Background The western flower thrips, Frankliniella occidentalis (Pergande), is a globally invasive pest and plant virus vector on a wide array of food, fiber, and ornamental crops. The underlying genetic mechanisms of the processes governing thrips pest and vector biology, feeding behaviors, ecology, and insecticide resistance are largely unknown. To address this gap, we present the F. occidentalis draft genome assembly and official gene set. Results We report on the first genome sequence for any member of the insect order Thysanoptera. Benchmarking Universal Single-Copy Ortholog (BUSCO) assessments of the genome assembly (size = 415.8 Mb, scaffold N50 = 948.9 kb) revealed a relatively complete and well-annotated assembly in comparison to other insect genomes. The genome is unusually GC-rich (50%) compared to other insect genomes to date. The official gene set (OGS v1.0) contains 16,859 genes, of which ~ 10% were manually verified and corrected by our consortium. We focused on manual annotation, phylogenetic, and expression evidence analyses for gene sets centered on primary themes in the life histories and activities of plant-colonizing insects. Highlights include the following: (1) divergent clades and large expansions in genes associated with environmental sensing (chemosensory receptors) and detoxification (CYP4, CYP6, and CCE enzymes) of substances encountered in agricultural environments; (2) a comprehensive set of salivary gland genes supported by enriched expression; (3) apparent absence of members of the IMD innate immune defense pathway; and (4) developmental- and sex-specific expression analyses of genes associated with progression from larvae to adulthood through neometaboly, a distinct form of maturation differing from either incomplete or complete metamorphosis in the Insecta.
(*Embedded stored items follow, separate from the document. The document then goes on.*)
Lemma scanline_blank n j : scanline (repeat 0 n) j = 0.
Proof.
  unfold scanline. destruct (repeat 0 n !! Z.to_nat j) as [v|] eqn:E; [|done].
  apply list_elem_of_lookup_2, list_elem_of_In, repeat_spec in E. done.
Qed.

Lemma is_buffer_insert l j v : is_buffer l -> 0 <= v < 2 ^ 16 -> is_buffer (<[Z.to_nat j := v]> l).
Proof. intros [Hn Hl] Hv. split; [by rewrite length_insert|]. apply Forall_insert; auto. Qed.

Lemma scanline_insert l j v i : is_buffer l -> 0 <= j < 3072 -> 0 <= i ->
  scanline (<[Z.to_nat j := v]> l) i = if i =? j then v else scanline l i.
Proof.
  intros Hl Hj Hi. pose proof (buffer_length l Hl). unfold scanline. destruct (Z.eqb_spec i j) as [->|Hne].
  - rewrite list_lookup_insert_eq; [done|lia].
  - rewrite list_lookup_insert_ne; [done|lia].
Qed.

Lemma store_ok f j v : is_buffer (_buffer f) -> 0 <= j < 3072 ->
  store j v f = (set_buffer (<[Z.to_nat j := v]> (_buffer f)) f, Returned tt).
Proof.
  intros Hl Hj. pose proof (buffer_length _ Hl). unfold store, mbind, comp_bind, gets.
  by rewrite (proj2 (Z.leb_le _ _)), (proj2 (Z.ltb_lt _ _)) by lia.
Qed.

Lemma load_ok f j : is_buffer (_buffer f) -> 0 <= j < 3072 -> load j f = (f, Returned (scanline (_buffer f) j)).
Proof.
  intros Hl Hj. pose proof (buffer_length _ Hl). unfold load, mbind, comp_bind, gets.
  by rewrite (proj2 (Z.leb_le _ _)), (proj2 (Z.ltb_lt _ _)) by lia.
Qed.

Lemma set_buffer_same f : set_buffer (_buffer f) f = f.
Proof. by destruct f. Qed.

(** [touches m f P]: [m] returns, and changes nothing but scanlines, which [P] relates. *)
Definition touches (m : comp t unit) (f : t) (P : list Z -> Prop) : Prop :=
  exists l, m f = (set_buffer l f, Returned tt) /\ is_buffer l /\ P l.

Lemma touches_ret f (P : list Z -> Prop) : is_buffer (_buffer f) -> P (_buffer f) -> touches (mret tt) f P.
Proof. intros Hl HP. exists (_buffer f). by rewrite set_buffer_same. Qed.

Lemma touches_bind m k f (P : list Z -> Prop) :
  touches m f (fun l => touches k (set_buffer l f) P) -> touches (m;; k) f P.
Proof.
  intros (l & E & Hl & l' & E' & Hl' & HP). exists l'. unfold mbind, comp_bind. by rewrite E, E'.
Qed.

Lemma touches_mono m f (P Q : list Z -> Prop) : touches m f P -> (forall l, is_buffer l -> P l -> Q l) -> touches m f Q.
Proof. intros (l & E & Hl & HP) H. exists l. auto. Qed.

Lemma copy_lines_spec lines f offset : is_buffer (_buffer f) -> Forall (fun v => 0 <= v < 2 ^ 16) lines ->
  0 <= offset -> offset + Z.of_nat (length lines) <= 3072 ->
  touches (copy_lines lines offset) f (fun l => forall j, 0 <= j ->
    scanline l j = if (offset <=? j) && (j <? offset + Z.of_nat (length lines)) then scanline lines (j - offset) else scanline (_buffer f) j).
Proof.
  revert f offset. induction lines as [|line lines IH]; intros f offset Hl Hlines H0 H1; simpl in *.
  - apply touches_ret; [done|]. intros j Hj. bounds.
  - inversion Hlines as [|? ? Hv Hvs]; subst. apply touches_bind. eexists. split; [apply store_ok; [done|lia]|].
    assert (Hl' : is_buffer (<[Z.to_nat offset := line]> (_buffer f))) by (by apply is_buffer_insert). split; [done|].
    eapply touches_mono; [apply (IH (set_buffer _ f) (offset + 1)); simpl; [done|done|lia|lia]|].
    intros l _ E j Hj. rewrite E by done. simpl. rewrite scanline_insert by (done || lia).
    bounds.
    + unfold scanline. replace (Z.to_nat (j - offset)) with (S (Z.to_nat (j - (offset + 1)))) by lia. done.
    + replace (j - offset) with 0 by lia. done.
Qed.

(** A line of a band of six: the bit of the column is set where the sixel has a dot. *)
Definition dotted (value columnBit d line : Z) : Z := Z.lor line (if Z.testbit value d then columnBit else 0).

Lemma testbit_land_shift value d : 0 <= d -> negb (Z.land value (Z.shiftl 1 d) =? 0) = Z.testbit value d.
Proof.
  intros Hd. rewrite Z.shiftl_1_l. destruct (Z.testbit value d) eqn:E.
  - apply negb_true_iff, Z.eqb_neq. intros Hz. apply (f_equal (fun z => Z.testbit z d)) in Hz.
    rewrite Z.land_spec, E, Z.pow2_bits_true, Z.bits_0 in Hz by lia. done.
  - apply negb_false_iff, Z.eqb_eq, Z.bits_inj'. intros i Hi. rewrite Z.land_spec, Z.bits_0, Z.pow2_bits_eqb by lia.
    destruct (Z.eqb_spec d i) as [->|]; [by rewrite E|apply andb_false_r].
Qed.

Lemma lor_range a b n : 0 <= n -> 0 <= a < 2 ^ n -> 0 <= b < 2 ^ n -> 0 <= Z.lor a b < 2 ^ n.
Proof.
  intros Hn Ha Hb. split; [apply Z.lor_nonneg; lia|]. destruct (Z.eq_dec (Z.lor a b) 0) as [->|Hne]; [lia|].
  apply Z.log2_lt_pow2; [pose proof (proj2 (Z.lor_nonneg a b)); lia|]. rewrite Z.log2_lor by lia.
  apply Z.max_lub_lt.
  - destruct (Z.eq_dec a 0) as [->|]; [|apply Z.log2_lt_pow2; lia]. change (Z.log2 0) with 0. destruct (Z.eq_dec n 0) as [->|]; [|lia].
    change (2 ^ 0) with 1 in *. replace b with 0 in Hne by lia. done.
  - destruct (Z.eq_dec b 0) as [->|]; [|apply Z.log2_lt_pow2; lia]. change (Z.log2 0) with 0. destruct (Z.eq_dec n 0) as [->|]; [|lia].
    change (2 ^ 0) with 1 in *. replace a with 0 in Hne by lia. done.
Qed.

Lemma dotted_range value columnBit d line : 0 <= columnBit < 2 ^ 16 -> 0 <= line < 2 ^ 16 -> 0 <= dotted value columnBit d line < 2 ^ 16.
Proof. intros. unfold dotted. apply lor_range; [lia|done|]. destruct (Z.testbit value d); lia. Qed.

Lemma sixel_rows_spec rounds i row height value columnBit output f :
  is_buffer (_buffer f) -> 0 <= columnBit < 2 ^ 16 -> 0 <= i -> 0 <= output ->
  (row + i < height -> output + (height - (row + i)) <= 3072) ->
  touches (sixel_rows rounds i row height value columnBit output) f (fun l => forall j, 0 <= j ->
    scanline l j = if (output <=? j) && (j <? output + Z.min (Z.of_nat rounds) (height - row - i))
                   then dotted value columnBit (i + (j - output)) (scanline (_buffer f) j) else scanline (_buffer f) j).
Proof.
  revert i output f. induction rounds as [|rounds IH]; intros i output f Hl Hc Hi Ho Hh; cbn [sixel_rows].
  - apply touches_ret; [done|]. intros j Hj. bounds.
  - destruct (Z.ltb_spec (row + i) height) as [Hlt|Hge].
    + specialize (Hh Hlt). set (line := scanline (_buffer f) output).
      assert (Hline : 0 <= dotted value columnBit i line < 2 ^ 16) by (apply dotted_range; [done|by apply scanline_range]).
      assert (Hl' : is_buffer (<[Z.to_nat output := dotted value columnBit i line]> (_buffer f))) by by apply is_buffer_insert.
      destruct (IH (i + 1) (output + 1) (set_buffer (<[Z.to_nat output := dotted value columnBit i line]> (_buffer f)) f)) as (l & E & Hl1 & HP);
        [done|done|lia|lia|lia|].
      exists l. unfold mbind, comp_bind. rewrite load_ok by (done || lia). rewrite testbit_land_shift by done.
      rewrite u16_small by (fold line; exact Hline). rewrite store_ok by (done || lia). fold line.
      change (Z.lor line (if Z.testbit value i then columnBit else 0)) with (dotted value columnBit i line). rewrite E.
      split; [done|]. split; [done|]. intros j Hj. rewrite HP by done. simpl. rewrite scanline_insert by (done || lia).
      bounds.
      * f_equal; lia.
      * replace j with output by lia. f_equal; lia.
    + apply touches_ret; [done|]. intros j Hj. bounds.
Qed.

(** ** The invariant

    The dimensions of a font are those of a cell, and the text lies inside of it. *)
Definition dims (f : t) : Prop :=
  1 <= _fullWidth f <= MAX_WIDTH /\ 1 <= _fullHeight f <= MAX_HEIGHT /\
  0 <= _textWidth f /\ 0 <= _textOffset f /\ _textOffset f + _textWidth f <= _fullWidth f.

(** Between downloads: there are dimensions, unless the font is to be replaced. *)
Definition idle (f : t) : Prop := is_buffer (_buffer f) /\ (_cellMatrix f = DrcsCellMatrix.Invalid \/ dims f).

(** The iterator is at the row of the sixel position, or at the end of the glyph. *)
Record at_sixel (f : t) : Prop := mk_at_sixel {
  sixel_dims : dims f;
  sixel_last : _lastChar f = _currentChar f;
  sixel_position : 0 <= _sixelColumn f /\ 0 <= _sixelRow f <= maxSixelRow;
  sixel_iterator : _currentCharBuffer f = _currentChar f * _fullHeight f + Z.min (_sixelRow f) (_fullHeight f)
}.

(** During a download. *)
Record receiving (f : t) : Prop := mk_receiving {
  receiving_idle : idle f;
  receiving_matrix : _pendingCellMatrix f <> DrcsCellMatrix.Invalid;
  receiving_width : 0 <= _declaredWidth f <= MAX_WIDTH;
  receiving_height : 0 <= _declaredHeight f <= MAX_HEIGHT;
  receiving_chars : 0 <= _startChar f <= _currentChar f;
  receiving_sixel : _charsetIdInitialized f = true -> at_sixel f
}.

Definition keeps (m : comp t unit) : Prop := forall f, receiving f -> wp m (fun _ => receiving) receiving False f.

Lemma idle_erase control f : idle f -> idle (SetEraseControl control f).1.
Proof.
  intros Hf. unfold SetEraseControl. apply (Forall_switch (fun r : t * bool => idle r.1)); [|done].
  repeat apply Forall_cons_2; [..|apply Forall_nil_2]; simpl; first [exact Hf|split; [apply Hf|by left]].
Qed.

Lemma matrix_unchanged_page fontSet f : _cellMatrix (attribute_page fontSet f).1 = _cellMatrix f.
Proof. apply (Forall_switch (fun r : t * bool => _cellMatrix r.1 = _cellMatrix f)); [|done]. repeat apply Forall_cons_2; by try apply Forall_nil_2. Qed.

Lemma matrix_unchanged_usage fontUsage f : _cellMatrix (attribute_usage fontUsage f).1 = _cellMatrix f.
Proof. apply (Forall_switch (fun r : t * bool => _cellMatrix r.1 = _cellMatrix f)); [|done]. repeat apply Forall_cons_2; by try apply Forall_nil_2. Qed.

Lemma matrix_unchanged_matrix cellMatrix cellHeight f : _cellMatrix (attribute_matrix cellMatrix cellHeight f).1 = _cellMatrix f.
Proof. apply (Forall_switch (fun r : t * bool => _cellMatrix r.1 = _cellMatrix f)); [|done]. repeat apply Forall_cons_2; by try apply Forall_nil_2. Qed.

Lemma idle_page fontSet f : idle f -> idle (attribute_page fontSet f).1.
Proof. intros Hf. apply (Forall_switch (fun r : t * bool => idle r.1)); [|done]. repeat apply Forall_cons_2; [..|apply Forall_nil_2]; apply Hf. Qed.

Lemma idle_usage fontUsage f : idle f -> idle (attribute_usage fontUsage f).1.
Proof. intros Hf. apply (Forall_switch (fun r : t * bool => idle r.1)); [|done]. repeat apply Forall_cons_2; [..|apply Forall_nil_2]; apply Hf. Qed.

Lemma idle_matrix cellMatrix cellHeight f : idle f -> idle (attribute_matrix cellMatrix cellHeight f).1.
Proof. intros Hf. apply (Forall_switch (fun r : t * bool => idle r.1)); [|done]. repeat apply Forall_cons_2; [..|apply Forall_nil_2]; apply Hf. Qed.

(** A matrix that is valid declares dimensions a cell can have. *)
Lemma matrix_declares cellMatrix cellHeight f : 0 <= cellMatrix -> (attribute_matrix cellMatrix cellHeight f).2 = true ->
  let f' := (attribute_matrix cellMatrix cellHeight f).1 in
  cellMatrix <> DrcsCellMatrix.Invalid /\ 0 <= _declaredWidth f' <= MAX_WIDTH /\ 0 <= _declaredHeight f' <= MAX_HEIGHT.
Proof.
  intros Hm. unfold attribute_matrix, DrcsCellMatrix.Invalid, DrcsCellMatrix.Size5x10, DrcsCellMatrix.Size6x10, DrcsCellMatrix.Size7x10, MAX_WIDTH, MAX_HEIGHT.
  cbn [switch]. unfold VTParameter.value_or. repeat case_match; cbn; intros; try done; lia.
Qed.

Lemma SetAttributes_spec cellMatrix cellHeight fontSet fontUsage f : idle f -> 0 <= cellMatrix ->
  let '(f', valid) := SetAttributes cellMatrix cellHeight fontSet fontUsage f in
  idle f' /\ _cellMatrix f' = _cellMatrix f /\ (valid = true ->
    cellMatrix <> DrcsCellMatrix.Invalid /\ _pendingCellMatrix f' = cellMatrix /\ 0 <= _declaredWidth f' <= MAX_WIDTH /\ 0 <= _declaredHeight f' <= MAX_HEIGHT).
Proof.
  intros Hf Hm. unfold SetAttributes.
  pose proof (idle_page fontSet f Hf) as H1. pose proof (matrix_unchanged_page fontSet f) as E1.
  destruct (attribute_page fontSet f) as [f1 []]; simpl in H1, E1; [|by repeat split; try apply H1].
  pose proof (idle_usage fontUsage f1 H1) as H2. pose proof (matrix_unchanged_usage fontUsage f1) as E2.
  destruct (attribute_usage fontUsage f1) as [f2 []]; simpl in H2, E2; [|split; [exact H2|split; [cbn; congruence|done]]].
  pose proof (idle_matrix cellMatrix cellHeight f2 H2) as H3. pose proof (matrix_declares cellMatrix cellHeight f2 Hm) as H4.
  pose proof (matrix_unchanged_matrix cellMatrix cellHeight f2) as E3.
  destruct (attribute_matrix cellMatrix cellHeight f2) as [f3 valid]; simpl in *. split; [exact H3|]. split; [congruence|].
  intros Hv. by destruct (H4 Hv) as (? & ? & ?).
Qed.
Conclusions Analysis of the F. occidentalis genome offers insights into the polyphagous behavior of this insect pest that finds, colonizes, and survives on a widely diverse array of plants. The genomic resources presented here enable a more complete analysis of insect evolution and biology, providing a missing taxon for contemporary insect genomics-based analyses. Our study also offers a genomic benchmark for molecular and evolutionary investigations of other Thysanoptera species.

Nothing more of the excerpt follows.